### Data for this task ###

Lemma queue_call_simulates {A} (call : QueueCall A) q r q' :
  queue_call_ok call q → store_ok tasks_ok q → queue_call call q = (r, q') →
  queue_simulated (table_call call) q r q'.
Proof.
  destruct call; cbn; intros Hok Hq Hrun.
  - by apply (Enqueue_refines tasks).
  - by apply Pending_refines.
  - by eapply MarkRunning_refines.
  - by eapply MarkDone_refines.
  - by eapply MarkFailed_refines.
  - by apply RequeueExpiredRunning_simulates.
  - by apply Stats_refines.
Qed.

(** ** Opening *)

Definition tasks_openable (d : BoltData) : Prop :=
  d !! replicationTasksBucket = None ∨ tasks_ok d.

Lemma init_run db clock r q :
  tasks_openable (db_data db) → clock_ok (readings clock) →
  dq_init {| ds_db := db; ds_now := clock |} = (r, q) →
  match r with
  | Ok _ => store_ok tasks_ok q ∧ tasks_frame (db_data db) (store_data q) ∧
      stored_tasks (store_data q) = stored_tasks (db_data db) ∧ readings (ds_now q) = readings clock
  | Err _ => db_fault db
  | Panic => False
  end.
Proof.
  intros Hd Hc Hrun. unfold dq_init, Update, on_db in Hrun. autounfold with go in Hrun.
  destruct (db_Update _ _) as [r0 [db' [c' []]]] eqn:Hu. cbn in Hu.
  apply db_Update_law in Hu as [(tx & tx' & Htx & Hbody & Hdata)|(Hfault & [e ->] & _)];
    [|cbn in Hrun; by inv Hrun].
  destruct (tx_CreateBucket_law replicationTasksBucket tx) as (tx1 & Hc1 & Hd1); [done|].
  rewrite (in_tx_run _ _ _ _ _ Hc1) in Hbody. simplify_eq. cbn.
  destruct (create_ok c_ReplicationTask task_good _ _ Hd) as (Hok & HT & Hb).
  unfold store_ok, store_data. cbn. rewrite Hdata, Hd1, Htx. by split_and!.
Qed.
End disk_queue.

###

» **Goal of the exercise**
Which of the lines above include the word "Hdata"? Copy each of them.

» **Answer**
  apply db_Update_law in Hu as [(tx & tx' & Htx & Hbody & Hdata)|(Hfault & [e ->] & _)];
  unfold store_ok, store_data. cbn. rewrite Hdata, Hd1, Htx. by split_and!.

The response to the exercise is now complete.